### Data
——

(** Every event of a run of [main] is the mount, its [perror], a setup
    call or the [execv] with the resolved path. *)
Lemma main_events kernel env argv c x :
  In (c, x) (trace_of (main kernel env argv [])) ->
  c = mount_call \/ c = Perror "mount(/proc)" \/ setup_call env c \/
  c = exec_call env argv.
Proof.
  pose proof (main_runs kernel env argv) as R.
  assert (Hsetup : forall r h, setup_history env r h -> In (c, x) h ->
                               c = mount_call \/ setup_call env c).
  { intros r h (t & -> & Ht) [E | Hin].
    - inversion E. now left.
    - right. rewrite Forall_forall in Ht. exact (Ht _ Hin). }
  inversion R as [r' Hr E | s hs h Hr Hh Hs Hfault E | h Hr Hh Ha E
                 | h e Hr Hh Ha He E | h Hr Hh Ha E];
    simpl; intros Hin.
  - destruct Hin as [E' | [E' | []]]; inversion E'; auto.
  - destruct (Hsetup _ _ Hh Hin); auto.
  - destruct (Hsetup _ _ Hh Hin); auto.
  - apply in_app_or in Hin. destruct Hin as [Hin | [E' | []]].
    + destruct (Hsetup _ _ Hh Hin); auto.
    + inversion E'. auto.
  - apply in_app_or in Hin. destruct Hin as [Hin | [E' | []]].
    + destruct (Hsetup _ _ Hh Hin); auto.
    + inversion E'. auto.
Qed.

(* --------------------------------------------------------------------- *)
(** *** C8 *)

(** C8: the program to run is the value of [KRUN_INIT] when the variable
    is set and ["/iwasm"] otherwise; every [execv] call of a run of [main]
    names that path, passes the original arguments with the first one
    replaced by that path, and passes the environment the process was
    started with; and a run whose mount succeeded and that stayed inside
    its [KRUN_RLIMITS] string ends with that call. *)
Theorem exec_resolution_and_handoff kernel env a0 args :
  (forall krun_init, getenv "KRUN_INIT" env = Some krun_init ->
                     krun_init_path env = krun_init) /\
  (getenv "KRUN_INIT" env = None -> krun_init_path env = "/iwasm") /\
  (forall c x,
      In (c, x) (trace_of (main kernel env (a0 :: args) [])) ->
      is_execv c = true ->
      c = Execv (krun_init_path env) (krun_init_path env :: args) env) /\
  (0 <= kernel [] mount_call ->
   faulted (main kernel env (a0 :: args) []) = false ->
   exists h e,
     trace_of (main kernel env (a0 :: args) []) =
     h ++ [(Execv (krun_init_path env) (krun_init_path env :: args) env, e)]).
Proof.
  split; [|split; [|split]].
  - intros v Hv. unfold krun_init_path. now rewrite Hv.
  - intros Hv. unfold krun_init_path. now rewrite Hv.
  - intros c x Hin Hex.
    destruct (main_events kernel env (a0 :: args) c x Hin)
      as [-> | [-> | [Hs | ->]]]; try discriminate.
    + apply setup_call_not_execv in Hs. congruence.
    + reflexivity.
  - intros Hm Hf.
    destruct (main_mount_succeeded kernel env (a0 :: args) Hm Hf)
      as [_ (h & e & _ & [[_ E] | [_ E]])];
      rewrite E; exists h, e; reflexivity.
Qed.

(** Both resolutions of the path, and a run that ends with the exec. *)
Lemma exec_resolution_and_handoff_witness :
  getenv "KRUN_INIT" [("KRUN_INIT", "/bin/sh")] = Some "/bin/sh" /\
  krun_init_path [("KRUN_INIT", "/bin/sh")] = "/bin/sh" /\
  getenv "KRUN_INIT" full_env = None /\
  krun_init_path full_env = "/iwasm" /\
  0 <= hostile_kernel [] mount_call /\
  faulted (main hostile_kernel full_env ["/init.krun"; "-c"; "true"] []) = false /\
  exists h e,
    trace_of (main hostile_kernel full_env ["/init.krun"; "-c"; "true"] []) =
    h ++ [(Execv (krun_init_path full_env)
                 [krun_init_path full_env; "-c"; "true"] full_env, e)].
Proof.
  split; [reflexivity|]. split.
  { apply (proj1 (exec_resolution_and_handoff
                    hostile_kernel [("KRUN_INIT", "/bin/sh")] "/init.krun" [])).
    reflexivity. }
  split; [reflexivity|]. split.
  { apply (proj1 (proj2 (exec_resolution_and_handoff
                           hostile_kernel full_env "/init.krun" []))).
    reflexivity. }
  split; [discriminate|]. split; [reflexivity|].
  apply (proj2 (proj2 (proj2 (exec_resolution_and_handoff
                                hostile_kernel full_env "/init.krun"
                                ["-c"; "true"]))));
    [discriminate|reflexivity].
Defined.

——

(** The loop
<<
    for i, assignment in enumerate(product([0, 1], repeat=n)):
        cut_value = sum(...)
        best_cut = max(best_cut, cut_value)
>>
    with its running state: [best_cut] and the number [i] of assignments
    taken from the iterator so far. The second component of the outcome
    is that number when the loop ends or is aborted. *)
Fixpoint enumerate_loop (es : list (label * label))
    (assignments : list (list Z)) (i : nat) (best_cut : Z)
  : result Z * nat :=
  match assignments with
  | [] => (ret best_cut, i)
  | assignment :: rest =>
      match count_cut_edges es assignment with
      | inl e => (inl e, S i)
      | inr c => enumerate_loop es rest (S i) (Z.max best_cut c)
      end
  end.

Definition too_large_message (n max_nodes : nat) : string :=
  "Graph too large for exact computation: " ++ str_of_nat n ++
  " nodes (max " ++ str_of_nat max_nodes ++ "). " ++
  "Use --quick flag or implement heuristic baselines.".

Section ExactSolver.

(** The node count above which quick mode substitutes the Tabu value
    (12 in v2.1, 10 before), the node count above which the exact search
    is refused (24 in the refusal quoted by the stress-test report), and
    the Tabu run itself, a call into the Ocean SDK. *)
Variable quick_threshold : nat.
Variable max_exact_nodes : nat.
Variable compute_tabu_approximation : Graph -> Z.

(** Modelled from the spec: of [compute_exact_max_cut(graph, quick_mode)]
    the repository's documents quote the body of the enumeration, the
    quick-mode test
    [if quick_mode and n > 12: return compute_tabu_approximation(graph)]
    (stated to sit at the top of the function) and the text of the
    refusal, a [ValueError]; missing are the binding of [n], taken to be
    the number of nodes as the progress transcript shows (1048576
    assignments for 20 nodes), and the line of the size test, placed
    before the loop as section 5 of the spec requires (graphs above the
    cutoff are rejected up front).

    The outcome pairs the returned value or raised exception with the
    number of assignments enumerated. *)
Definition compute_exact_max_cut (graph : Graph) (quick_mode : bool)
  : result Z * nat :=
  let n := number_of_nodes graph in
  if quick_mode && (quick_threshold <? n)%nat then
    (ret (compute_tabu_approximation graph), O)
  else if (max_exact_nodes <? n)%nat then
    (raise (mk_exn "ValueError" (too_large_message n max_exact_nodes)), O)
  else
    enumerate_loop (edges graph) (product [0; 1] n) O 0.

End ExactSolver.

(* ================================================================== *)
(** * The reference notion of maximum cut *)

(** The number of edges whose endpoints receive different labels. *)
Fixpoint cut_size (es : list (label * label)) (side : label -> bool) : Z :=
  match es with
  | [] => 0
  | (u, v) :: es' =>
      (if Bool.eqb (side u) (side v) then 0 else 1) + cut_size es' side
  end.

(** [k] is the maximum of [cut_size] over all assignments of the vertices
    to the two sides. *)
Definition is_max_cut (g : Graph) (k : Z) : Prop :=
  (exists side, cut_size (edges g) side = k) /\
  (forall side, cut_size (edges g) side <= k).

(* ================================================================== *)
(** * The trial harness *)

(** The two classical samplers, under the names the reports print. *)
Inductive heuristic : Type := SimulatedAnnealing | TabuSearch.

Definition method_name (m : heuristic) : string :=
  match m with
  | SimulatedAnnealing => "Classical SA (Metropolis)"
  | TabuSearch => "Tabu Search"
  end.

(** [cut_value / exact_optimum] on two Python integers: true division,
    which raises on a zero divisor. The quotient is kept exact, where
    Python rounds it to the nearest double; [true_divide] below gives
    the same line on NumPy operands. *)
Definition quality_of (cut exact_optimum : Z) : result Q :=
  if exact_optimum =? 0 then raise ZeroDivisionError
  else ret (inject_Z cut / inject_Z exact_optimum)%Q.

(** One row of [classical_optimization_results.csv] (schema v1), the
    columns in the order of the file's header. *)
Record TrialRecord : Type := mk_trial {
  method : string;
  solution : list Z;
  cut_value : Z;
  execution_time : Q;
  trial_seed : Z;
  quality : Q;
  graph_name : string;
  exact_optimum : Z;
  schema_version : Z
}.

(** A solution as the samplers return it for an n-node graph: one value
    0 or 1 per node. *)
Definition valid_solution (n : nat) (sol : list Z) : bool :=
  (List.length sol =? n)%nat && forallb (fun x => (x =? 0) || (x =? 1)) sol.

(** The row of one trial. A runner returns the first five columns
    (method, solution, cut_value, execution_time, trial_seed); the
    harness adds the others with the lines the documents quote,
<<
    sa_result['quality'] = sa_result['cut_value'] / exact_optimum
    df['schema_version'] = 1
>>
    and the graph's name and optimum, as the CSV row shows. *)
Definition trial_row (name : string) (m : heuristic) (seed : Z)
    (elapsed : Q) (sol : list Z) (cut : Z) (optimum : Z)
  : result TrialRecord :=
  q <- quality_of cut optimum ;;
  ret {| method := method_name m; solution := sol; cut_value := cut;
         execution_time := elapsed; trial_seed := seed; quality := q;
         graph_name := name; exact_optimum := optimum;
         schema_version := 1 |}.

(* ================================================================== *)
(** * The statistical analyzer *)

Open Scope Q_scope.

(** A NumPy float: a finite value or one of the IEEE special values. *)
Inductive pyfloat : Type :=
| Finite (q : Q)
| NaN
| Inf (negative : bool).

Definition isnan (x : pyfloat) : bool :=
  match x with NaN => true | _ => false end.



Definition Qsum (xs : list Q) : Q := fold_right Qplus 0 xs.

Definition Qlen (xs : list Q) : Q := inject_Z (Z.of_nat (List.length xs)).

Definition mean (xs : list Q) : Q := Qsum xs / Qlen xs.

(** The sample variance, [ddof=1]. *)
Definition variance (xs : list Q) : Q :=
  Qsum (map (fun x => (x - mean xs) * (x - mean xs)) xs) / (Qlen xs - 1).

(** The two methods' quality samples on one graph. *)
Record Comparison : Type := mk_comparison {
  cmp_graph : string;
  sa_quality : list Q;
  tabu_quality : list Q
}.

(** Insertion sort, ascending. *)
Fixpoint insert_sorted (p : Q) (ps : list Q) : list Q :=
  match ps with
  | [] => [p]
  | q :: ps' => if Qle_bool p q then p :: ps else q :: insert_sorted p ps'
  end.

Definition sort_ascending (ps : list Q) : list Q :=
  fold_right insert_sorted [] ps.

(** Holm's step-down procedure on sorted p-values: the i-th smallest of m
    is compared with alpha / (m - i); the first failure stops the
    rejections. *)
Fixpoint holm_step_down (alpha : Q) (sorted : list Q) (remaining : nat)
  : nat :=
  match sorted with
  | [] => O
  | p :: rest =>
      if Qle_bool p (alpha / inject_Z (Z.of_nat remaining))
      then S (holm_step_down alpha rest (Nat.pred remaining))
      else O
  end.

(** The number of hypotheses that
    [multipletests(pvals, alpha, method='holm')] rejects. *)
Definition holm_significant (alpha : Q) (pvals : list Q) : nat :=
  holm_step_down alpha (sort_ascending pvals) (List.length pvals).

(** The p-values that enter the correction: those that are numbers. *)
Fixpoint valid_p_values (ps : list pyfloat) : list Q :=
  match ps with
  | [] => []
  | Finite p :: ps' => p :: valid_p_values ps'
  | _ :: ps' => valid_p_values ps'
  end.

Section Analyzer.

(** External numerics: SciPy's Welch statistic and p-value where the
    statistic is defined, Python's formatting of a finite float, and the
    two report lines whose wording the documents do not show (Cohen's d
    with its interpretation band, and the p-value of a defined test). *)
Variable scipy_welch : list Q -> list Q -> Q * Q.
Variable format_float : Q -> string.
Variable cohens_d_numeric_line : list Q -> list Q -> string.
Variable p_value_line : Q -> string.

——

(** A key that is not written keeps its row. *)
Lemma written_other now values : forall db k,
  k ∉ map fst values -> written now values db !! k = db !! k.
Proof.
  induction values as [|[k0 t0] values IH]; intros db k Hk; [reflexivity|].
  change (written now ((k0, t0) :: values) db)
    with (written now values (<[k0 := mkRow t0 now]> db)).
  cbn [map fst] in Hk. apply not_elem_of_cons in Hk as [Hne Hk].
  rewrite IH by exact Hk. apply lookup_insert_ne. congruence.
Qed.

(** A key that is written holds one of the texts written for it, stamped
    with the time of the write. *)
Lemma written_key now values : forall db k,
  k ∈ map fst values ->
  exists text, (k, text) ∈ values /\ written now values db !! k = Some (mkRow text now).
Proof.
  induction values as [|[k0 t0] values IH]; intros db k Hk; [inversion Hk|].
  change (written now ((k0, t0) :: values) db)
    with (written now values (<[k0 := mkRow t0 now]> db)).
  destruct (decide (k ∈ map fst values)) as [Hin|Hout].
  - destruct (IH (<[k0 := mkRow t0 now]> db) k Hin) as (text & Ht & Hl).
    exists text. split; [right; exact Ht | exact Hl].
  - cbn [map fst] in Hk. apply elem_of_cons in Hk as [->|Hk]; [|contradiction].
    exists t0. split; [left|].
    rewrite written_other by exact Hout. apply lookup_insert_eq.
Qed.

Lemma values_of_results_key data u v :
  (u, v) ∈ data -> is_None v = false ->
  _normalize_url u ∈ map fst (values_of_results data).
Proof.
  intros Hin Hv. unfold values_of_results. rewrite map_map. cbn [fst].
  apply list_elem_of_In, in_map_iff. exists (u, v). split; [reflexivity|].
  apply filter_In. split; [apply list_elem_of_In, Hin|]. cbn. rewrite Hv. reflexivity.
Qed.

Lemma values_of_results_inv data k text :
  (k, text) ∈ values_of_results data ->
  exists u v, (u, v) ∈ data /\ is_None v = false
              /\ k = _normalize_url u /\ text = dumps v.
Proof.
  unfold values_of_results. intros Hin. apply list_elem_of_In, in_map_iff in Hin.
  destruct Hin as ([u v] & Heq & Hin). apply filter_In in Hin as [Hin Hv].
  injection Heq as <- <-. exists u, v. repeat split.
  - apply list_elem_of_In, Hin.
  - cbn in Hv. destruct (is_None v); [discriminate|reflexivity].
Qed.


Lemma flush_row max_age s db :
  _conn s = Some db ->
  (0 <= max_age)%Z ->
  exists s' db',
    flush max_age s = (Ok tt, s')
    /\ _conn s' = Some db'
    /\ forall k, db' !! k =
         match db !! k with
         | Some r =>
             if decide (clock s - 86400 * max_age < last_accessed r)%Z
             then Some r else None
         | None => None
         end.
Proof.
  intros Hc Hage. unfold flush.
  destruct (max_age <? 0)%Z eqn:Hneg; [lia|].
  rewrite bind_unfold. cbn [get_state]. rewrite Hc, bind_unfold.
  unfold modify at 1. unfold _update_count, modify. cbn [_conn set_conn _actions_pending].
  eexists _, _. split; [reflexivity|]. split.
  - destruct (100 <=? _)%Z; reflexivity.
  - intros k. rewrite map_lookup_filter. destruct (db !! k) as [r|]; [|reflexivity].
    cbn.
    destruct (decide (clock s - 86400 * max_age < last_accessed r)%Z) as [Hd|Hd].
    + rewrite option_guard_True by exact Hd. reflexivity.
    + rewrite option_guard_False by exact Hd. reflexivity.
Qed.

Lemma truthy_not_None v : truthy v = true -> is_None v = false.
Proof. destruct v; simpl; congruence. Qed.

——

### Problem to work on
Working from the listing, state how many lines include "ends". The reply must be that number alone.

### Final answer
3